Canned meats, box dinners, and prepared meals

Frozen foods (seafood, chicken, and dinner entrees)

International foods

Poultry injected with broth

Very Likely

Diet foods

Salad dressings

Cured meats and lunch meats

Less Likely

Cookies, crackers (unless seasoned), and candy

Dairy products

Frozen vegetables

Breads, pasta, and baking ingredients (unless MSG is added to the


Seldom or Never

Ice cream

Frozen juices

Soft drinks and citrus juices (except possibly V-8)

Canned fruits and vegetables

Cereals, pancake mixes, and syrups

Bulk foods (rice, grains)

Fresh meat and fish

MSG and Food Labeling

The Food and Drug Administration (FDA) regulates the labeling requirements of food products in the United States. Packaged food products are required by law to have their ingredients printed on the package and listed in descending order of predominance.

If MSG is added to a food product during its processing, it will be listed on the label. However, “hydrolyzed vegetable protein” is permitted to be listed on the label without a mention that it may contain up to 20 per cent MSG.

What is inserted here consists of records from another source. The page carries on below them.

(* ===== verification/GroupCommit.v ===== *)
(** * Group commit ([src/pager.c], the R4 coordinator)

    Committers write their transaction to the log without an [fsync], publish it
    under [commit_mutex], and then drive it to disk: the first becomes the leader
    and makes one [fsync] with the mutex released, the others wait on [commit_cond].
    A critical section is one step of the system, the [fsync] another, and the
    steps of the threads interleave in any order, with new commits in between.  The
    log is the file of [File] with its durable contents, so that acknowledged is
    related to what a crash leaves. *)

From S2P Require Import Prelude Status Codec Checksum Page Superblock File Sha256 Chacha Poly1305 Aead EncryptedPage Probe WalFormat WalRecover WalLog.

(** ** The coordinator *)

(** The fields of [sdb_pager] that [commit_mutex] guards, and the ticket of the last
    deferred commit. *)
Record coord := {
  co_written_lsn : Z;
  co_durable_lsn : Z;
  co_commit_error : sdb_status;
  co_leader_active : bool;
  co_commit_failed : bool;
  co_sync_relaxed : bool;
  co_defer_commit : bool;
  co_pending : option Z
}.

Definition set_lsns (c : coord) (written durable : Z) : coord :=
  {| co_written_lsn := written; co_durable_lsn := durable; co_commit_error := co_commit_error c;
     co_leader_active := co_leader_active c; co_commit_failed := co_commit_failed c; co_sync_relaxed := co_sync_relaxed c;
     co_defer_commit := co_defer_commit c; co_pending := co_pending c |}.

Definition set_leader (c : coord) (active : bool) : coord :=
  {| co_written_lsn := co_written_lsn c; co_durable_lsn := co_durable_lsn c; co_commit_error := co_commit_error c;
     co_leader_active := active; co_commit_failed := co_commit_failed c; co_sync_relaxed := co_sync_relaxed c;
     co_defer_commit := co_defer_commit c; co_pending := co_pending c |}.

Definition set_poisoned (c : coord) (e : sdb_status) : coord :=
  {| co_written_lsn := co_written_lsn c; co_durable_lsn := co_durable_lsn c; co_commit_error := e;
     co_leader_active := co_leader_active c; co_commit_failed := true; co_sync_relaxed := co_sync_relaxed c;
     co_defer_commit := co_defer_commit c; co_pending := co_pending c |}.

Definition set_ticket (c : coord) (defer : bool) (pending : option Z) : coord :=
  {| co_written_lsn := co_written_lsn c; co_durable_lsn := co_durable_lsn c; co_commit_error := co_commit_error c;
     co_leader_active := co_leader_active c; co_commit_failed := co_commit_failed c; co_sync_relaxed := co_sync_relaxed c;
     co_defer_commit := defer; co_pending := pending |}.

(** As [sdb_pager_open_internal] leaves it. *)
Definition coord_init (current_lsn : Z) : coord :=
  {| co_written_lsn := current_lsn; co_durable_lsn := current_lsn; co_commit_error := SDB_OK; co_leader_active := false;
     co_commit_failed := false; co_sync_relaxed := false; co_defer_commit := false; co_pending := None |}.

Definition sdb_pager_set_defer_commit (c : coord) (defer : bool) : coord :=
  set_ticket c defer (if defer then None else co_pending c).

Definition sdb_pager_set_sync_relaxed (c : coord) (relaxed : bool) : coord :=
  {| co_written_lsn := co_written_lsn c; co_durable_lsn := co_durable_lsn c; co_commit_error := co_commit_error c;
     co_leader_active := co_leader_active c; co_commit_failed := co_commit_failed c; co_sync_relaxed := relaxed;
     co_defer_commit := co_defer_commit c; co_pending := co_pending c |}.

Definition sdb_pager_take_pending (c : coord) : option Z * coord := (co_pending c, set_ticket c (co_defer_commit c) None).

(** The deferred branch of [sdb_txn_commit]: the bytes are written, not synced. *)
Definition prepare_write (append_offset : Z) (sb : sdb_superblock_v1) (txn_id : Z) (pages : list sdb_wal_page) (wal : sdb_file)
  : option (result Z * sdb_file) :=
  match sdb_wal_encode_txn sb append_offset txn_id pages with
  | None => None
  | Some (Err e) => Some (Err e, wal)
  | Some (Ok (buffer, write_offset, new_offset)) => Some ((_ ← sdb_file_write_full write_offset buffer; mret new_offset) wal)
  end.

Hydrolyzed vegetable protein (protein hydrolysate) is classified by the FDA as a natural flavoring. Therefore, a packaged food item might specify “natural flavoring” in its list of ingredients without mentioning that the natural flavoring consists of hydrolyzed vegetable protein — which contains MSG.

Monosodium glutamate is on the GRAS (Generally Recognized as Safe) list of the FDA. It is not considered a food additive but an unregulated seasoning classified by the FDA as a flavor enhancer.

Section 101.22 of the Federal Code of Regulations deals with labeling requirements for spices, flavorings, colorings, and chemical preservatives. Part H(5) states: “Any monosodium glutamate used as an ingredient in food shall be declared by its common or usual name monosodium glutamate.”

Therefore, if monosodium glutamate is used as an ingredient in the processing of a food, it must be labeled as such; however, the MSG content of hydrolyzed vegetable protein need not be listed.

The Federal Code of Regulations Section 101.22, defining natural flavorings, states that “natural flavoring” be applied to “the essential oil, oleoresin, essence or extractive, protein hydrolysate, distillate or any product of roasting, heating or enzymolysis which contains the flavoring constituents derived from a spice, fruit or fruit juice, vegetable or vegetable juice, edible yeast, herb, bark, root, leaf or similar plant material, meat, seafood, poultry, eggs, dairy products or fermentation products thereof whose significant function in food is flavoring rather than nutritional.”

This definition paves the way for labeling protein hydrolysate as natural flavoring, a designation that can mislead the average consumer who wishes to avoid MSG.

The following is a list of names and aliases of MSG to check for on food labels:





Gourmet powder


Chinese seasoning




Hydrolyzed vegetable protein (12%-20% MSG)

Hydrolyzed plant protein

Natural flavorings (can be hydrolyzed vegetable protein)


Kombu extract



(Adapted with the permission of HealthPress, Santa Fe, NM.)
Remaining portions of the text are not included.